What to do: Set down, please, exactly the lines below that run from the line with "held d i P r → held d i Q" to the line with "w_list write_ledger_entry (cl_entries", both lines included.

Extracted records:
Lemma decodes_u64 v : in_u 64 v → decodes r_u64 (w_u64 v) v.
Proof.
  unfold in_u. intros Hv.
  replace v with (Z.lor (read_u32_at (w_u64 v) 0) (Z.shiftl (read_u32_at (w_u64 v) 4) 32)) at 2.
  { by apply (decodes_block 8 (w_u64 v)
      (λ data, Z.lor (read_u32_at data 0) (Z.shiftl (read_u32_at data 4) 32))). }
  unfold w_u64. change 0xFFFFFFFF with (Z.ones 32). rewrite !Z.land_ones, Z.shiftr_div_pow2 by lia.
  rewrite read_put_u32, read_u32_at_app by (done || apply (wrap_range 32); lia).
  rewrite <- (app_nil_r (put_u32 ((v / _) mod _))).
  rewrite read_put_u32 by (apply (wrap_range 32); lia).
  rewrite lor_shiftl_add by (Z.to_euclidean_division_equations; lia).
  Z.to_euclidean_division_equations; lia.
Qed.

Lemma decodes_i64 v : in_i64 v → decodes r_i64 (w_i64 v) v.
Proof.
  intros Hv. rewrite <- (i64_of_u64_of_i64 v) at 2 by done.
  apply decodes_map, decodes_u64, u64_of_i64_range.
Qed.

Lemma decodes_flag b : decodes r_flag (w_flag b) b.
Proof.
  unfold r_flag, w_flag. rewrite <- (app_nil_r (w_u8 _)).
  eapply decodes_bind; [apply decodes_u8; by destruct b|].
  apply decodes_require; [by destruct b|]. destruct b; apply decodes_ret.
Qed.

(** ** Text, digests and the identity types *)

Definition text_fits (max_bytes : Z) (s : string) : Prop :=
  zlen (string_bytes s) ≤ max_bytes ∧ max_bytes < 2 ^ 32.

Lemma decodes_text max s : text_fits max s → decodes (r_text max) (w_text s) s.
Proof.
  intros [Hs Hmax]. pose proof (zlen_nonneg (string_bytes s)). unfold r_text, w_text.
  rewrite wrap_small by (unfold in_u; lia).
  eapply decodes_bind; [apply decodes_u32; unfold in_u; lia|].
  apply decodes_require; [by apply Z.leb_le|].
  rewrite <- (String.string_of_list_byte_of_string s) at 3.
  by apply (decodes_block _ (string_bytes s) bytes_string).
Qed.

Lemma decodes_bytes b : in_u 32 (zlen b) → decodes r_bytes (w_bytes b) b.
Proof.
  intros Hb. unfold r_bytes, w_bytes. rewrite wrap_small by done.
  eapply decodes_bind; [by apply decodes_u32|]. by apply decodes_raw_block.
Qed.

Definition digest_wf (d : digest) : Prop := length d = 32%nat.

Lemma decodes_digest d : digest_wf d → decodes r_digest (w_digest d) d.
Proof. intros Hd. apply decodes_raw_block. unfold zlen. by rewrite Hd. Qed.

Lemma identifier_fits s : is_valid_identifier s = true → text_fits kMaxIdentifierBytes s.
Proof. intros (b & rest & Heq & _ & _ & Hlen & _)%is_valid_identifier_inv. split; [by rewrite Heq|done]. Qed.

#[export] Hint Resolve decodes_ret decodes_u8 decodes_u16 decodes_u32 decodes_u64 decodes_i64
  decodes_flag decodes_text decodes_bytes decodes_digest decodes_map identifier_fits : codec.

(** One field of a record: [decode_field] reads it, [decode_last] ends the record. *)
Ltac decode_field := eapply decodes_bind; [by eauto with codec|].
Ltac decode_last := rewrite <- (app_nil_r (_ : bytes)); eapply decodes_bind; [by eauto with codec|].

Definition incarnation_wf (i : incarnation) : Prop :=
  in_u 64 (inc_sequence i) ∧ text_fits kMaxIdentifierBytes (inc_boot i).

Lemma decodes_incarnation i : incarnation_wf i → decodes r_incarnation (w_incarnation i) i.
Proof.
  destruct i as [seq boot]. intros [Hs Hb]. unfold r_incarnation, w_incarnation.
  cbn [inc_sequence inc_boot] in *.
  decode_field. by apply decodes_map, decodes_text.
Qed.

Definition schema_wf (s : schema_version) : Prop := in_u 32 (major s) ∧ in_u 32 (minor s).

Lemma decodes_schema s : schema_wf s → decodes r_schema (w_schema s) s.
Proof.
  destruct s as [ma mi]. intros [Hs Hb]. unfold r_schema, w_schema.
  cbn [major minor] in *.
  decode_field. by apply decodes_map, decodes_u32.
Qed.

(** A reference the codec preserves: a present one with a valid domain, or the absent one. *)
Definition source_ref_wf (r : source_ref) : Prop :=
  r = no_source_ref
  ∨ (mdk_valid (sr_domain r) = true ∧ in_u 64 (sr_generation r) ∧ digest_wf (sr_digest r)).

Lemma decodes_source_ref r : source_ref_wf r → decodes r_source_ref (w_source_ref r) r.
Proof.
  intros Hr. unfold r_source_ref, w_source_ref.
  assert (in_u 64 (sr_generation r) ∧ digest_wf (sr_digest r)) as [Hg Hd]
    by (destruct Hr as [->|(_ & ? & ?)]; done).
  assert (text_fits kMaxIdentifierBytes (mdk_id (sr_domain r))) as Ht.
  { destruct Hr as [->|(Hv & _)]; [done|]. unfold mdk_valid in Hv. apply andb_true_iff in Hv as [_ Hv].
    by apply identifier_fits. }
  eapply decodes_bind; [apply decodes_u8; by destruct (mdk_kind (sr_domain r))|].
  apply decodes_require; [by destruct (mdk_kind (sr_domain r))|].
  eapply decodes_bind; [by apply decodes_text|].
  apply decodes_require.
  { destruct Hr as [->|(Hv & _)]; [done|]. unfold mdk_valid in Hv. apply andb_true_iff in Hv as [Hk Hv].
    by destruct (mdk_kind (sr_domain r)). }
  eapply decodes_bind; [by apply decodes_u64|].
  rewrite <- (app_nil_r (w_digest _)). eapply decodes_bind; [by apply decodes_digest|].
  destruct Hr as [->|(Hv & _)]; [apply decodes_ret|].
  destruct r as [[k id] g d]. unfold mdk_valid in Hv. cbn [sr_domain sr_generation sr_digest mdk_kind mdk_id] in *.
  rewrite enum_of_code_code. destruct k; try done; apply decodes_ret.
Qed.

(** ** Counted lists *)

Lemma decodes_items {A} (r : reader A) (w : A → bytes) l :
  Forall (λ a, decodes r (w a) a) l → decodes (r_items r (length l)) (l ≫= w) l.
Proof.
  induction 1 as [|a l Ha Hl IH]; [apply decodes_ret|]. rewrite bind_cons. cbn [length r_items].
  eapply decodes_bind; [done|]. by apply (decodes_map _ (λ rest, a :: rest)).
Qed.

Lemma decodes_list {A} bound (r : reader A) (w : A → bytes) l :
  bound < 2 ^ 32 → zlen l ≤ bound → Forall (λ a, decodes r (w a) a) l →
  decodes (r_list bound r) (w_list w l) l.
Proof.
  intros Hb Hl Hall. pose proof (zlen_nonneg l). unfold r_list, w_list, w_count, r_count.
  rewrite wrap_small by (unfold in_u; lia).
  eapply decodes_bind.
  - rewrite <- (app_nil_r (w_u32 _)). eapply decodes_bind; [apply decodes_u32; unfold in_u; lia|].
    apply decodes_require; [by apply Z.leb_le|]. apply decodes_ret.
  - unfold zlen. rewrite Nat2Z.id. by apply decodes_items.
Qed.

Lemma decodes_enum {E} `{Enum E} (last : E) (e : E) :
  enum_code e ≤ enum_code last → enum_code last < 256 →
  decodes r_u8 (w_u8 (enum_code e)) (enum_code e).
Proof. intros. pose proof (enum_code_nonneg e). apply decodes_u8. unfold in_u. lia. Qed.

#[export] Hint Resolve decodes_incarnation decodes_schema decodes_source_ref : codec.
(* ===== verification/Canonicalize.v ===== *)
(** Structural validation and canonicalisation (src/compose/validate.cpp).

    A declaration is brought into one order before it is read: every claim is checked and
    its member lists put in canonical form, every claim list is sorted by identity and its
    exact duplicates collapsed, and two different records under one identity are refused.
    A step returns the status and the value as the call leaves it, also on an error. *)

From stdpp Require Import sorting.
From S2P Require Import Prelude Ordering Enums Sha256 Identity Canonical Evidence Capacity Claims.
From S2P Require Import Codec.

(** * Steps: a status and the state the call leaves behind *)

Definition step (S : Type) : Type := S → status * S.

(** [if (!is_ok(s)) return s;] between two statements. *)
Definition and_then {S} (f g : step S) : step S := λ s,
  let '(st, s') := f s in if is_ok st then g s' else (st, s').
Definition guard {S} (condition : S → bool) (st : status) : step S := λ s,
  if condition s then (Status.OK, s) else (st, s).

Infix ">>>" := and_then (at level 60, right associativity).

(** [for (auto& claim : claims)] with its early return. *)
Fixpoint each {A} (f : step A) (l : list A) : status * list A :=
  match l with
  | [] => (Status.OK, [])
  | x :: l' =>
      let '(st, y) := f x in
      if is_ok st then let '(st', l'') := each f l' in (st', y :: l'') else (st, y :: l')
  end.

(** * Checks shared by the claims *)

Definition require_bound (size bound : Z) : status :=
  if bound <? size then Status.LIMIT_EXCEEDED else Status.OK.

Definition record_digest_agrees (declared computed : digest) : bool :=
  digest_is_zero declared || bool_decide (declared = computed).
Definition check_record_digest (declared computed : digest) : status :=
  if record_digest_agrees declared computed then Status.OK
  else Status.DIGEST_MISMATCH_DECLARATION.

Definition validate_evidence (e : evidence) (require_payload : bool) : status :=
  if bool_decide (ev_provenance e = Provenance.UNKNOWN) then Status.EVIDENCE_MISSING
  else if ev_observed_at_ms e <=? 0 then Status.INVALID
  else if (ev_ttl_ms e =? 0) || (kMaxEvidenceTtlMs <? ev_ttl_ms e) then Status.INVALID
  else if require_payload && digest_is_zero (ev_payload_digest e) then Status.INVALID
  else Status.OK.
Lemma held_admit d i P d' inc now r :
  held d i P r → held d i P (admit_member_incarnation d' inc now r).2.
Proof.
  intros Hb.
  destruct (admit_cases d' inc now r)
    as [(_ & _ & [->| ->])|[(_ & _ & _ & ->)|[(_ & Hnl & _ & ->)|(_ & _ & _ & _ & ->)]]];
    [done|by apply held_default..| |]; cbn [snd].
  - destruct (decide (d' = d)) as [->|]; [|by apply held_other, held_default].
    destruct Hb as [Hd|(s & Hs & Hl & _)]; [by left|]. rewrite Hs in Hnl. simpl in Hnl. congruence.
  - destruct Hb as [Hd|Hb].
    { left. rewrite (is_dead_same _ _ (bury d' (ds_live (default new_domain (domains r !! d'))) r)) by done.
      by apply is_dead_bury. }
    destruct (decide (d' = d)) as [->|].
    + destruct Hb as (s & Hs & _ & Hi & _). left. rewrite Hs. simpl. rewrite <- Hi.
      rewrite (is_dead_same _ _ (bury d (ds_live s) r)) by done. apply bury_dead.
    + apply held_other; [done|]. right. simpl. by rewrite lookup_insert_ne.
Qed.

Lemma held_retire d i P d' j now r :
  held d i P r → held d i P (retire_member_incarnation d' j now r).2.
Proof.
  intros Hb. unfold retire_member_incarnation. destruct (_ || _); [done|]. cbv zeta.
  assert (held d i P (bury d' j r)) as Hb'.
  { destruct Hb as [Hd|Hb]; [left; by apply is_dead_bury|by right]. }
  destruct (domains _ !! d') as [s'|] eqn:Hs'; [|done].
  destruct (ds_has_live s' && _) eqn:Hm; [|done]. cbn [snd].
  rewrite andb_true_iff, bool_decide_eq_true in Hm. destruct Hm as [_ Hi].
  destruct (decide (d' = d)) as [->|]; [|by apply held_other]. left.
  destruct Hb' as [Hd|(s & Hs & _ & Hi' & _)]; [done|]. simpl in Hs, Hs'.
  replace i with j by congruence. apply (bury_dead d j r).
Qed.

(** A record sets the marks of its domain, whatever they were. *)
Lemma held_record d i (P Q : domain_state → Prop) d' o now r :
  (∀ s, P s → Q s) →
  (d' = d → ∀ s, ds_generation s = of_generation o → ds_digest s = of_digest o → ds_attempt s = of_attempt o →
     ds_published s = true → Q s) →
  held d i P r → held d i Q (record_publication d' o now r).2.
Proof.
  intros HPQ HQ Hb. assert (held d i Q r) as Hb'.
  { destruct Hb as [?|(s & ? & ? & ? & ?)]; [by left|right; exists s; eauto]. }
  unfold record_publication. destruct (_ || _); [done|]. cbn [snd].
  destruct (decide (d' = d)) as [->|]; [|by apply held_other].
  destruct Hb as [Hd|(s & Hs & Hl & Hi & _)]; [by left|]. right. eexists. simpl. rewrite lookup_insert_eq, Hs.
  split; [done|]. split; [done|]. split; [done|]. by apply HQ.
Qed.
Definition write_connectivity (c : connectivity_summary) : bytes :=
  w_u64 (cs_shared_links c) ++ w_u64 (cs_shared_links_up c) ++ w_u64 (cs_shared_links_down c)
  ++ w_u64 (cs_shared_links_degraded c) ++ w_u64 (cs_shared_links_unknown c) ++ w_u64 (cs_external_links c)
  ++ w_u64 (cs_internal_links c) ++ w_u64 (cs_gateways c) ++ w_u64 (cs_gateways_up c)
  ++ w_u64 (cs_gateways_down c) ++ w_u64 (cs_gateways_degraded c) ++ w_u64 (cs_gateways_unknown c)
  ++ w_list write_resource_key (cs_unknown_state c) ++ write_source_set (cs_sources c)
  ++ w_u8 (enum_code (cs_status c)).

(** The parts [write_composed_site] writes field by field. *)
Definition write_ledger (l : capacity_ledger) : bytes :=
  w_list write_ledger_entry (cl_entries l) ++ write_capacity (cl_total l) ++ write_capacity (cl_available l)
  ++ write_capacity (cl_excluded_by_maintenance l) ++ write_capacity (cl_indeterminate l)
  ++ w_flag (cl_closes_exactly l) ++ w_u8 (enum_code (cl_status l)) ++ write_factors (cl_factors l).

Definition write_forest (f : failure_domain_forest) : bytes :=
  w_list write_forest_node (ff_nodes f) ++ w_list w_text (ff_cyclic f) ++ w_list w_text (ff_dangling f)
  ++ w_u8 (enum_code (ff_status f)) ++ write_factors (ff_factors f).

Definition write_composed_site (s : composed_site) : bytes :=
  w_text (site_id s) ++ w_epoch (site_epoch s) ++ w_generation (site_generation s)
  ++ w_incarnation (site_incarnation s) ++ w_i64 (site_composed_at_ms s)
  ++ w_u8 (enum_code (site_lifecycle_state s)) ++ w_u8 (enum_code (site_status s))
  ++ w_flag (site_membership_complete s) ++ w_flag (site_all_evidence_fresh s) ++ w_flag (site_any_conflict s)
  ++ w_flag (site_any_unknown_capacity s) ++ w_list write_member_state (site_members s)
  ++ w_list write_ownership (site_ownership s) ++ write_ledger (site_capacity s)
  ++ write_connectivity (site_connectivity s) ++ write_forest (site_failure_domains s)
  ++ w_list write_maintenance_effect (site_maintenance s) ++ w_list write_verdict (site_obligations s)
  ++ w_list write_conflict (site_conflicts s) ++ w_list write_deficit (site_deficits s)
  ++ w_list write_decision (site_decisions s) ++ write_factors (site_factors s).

Finished exercise:
  held d i P r → held d i Q (record_publication d' o now r).2.
Proof.
  intros HPQ HQ Hb. assert (held d i Q r) as Hb'.
  { destruct Hb as [?|(s & ? & ? & ? & ?)]; [by left|right; exists s; eauto]. }
  unfold record_publication. destruct (_ || _); [done|]. cbn [snd].
  destruct (decide (d' = d)) as [->|]; [|by apply held_other].
  destruct Hb as [Hd|(s & Hs & Hl & Hi & _)]; [by left|]. right. eexists. simpl. rewrite lookup_insert_eq, Hs.
  split; [done|]. split; [done|]. split; [done|]. by apply HQ.
Qed.
Definition write_connectivity (c : connectivity_summary) : bytes :=
  w_u64 (cs_shared_links c) ++ w_u64 (cs_shared_links_up c) ++ w_u64 (cs_shared_links_down c)
  ++ w_u64 (cs_shared_links_degraded c) ++ w_u64 (cs_shared_links_unknown c) ++ w_u64 (cs_external_links c)
  ++ w_u64 (cs_internal_links c) ++ w_u64 (cs_gateways c) ++ w_u64 (cs_gateways_up c)
  ++ w_u64 (cs_gateways_down c) ++ w_u64 (cs_gateways_degraded c) ++ w_u64 (cs_gateways_unknown c)
  ++ w_list write_resource_key (cs_unknown_state c) ++ write_source_set (cs_sources c)
  ++ w_u8 (enum_code (cs_status c)).

(** The parts [write_composed_site] writes field by field. *)
Definition write_ledger (l : capacity_ledger) : bytes :=
  w_list write_ledger_entry (cl_entries l) ++ write_capacity (cl_total l) ++ write_capacity (cl_available l)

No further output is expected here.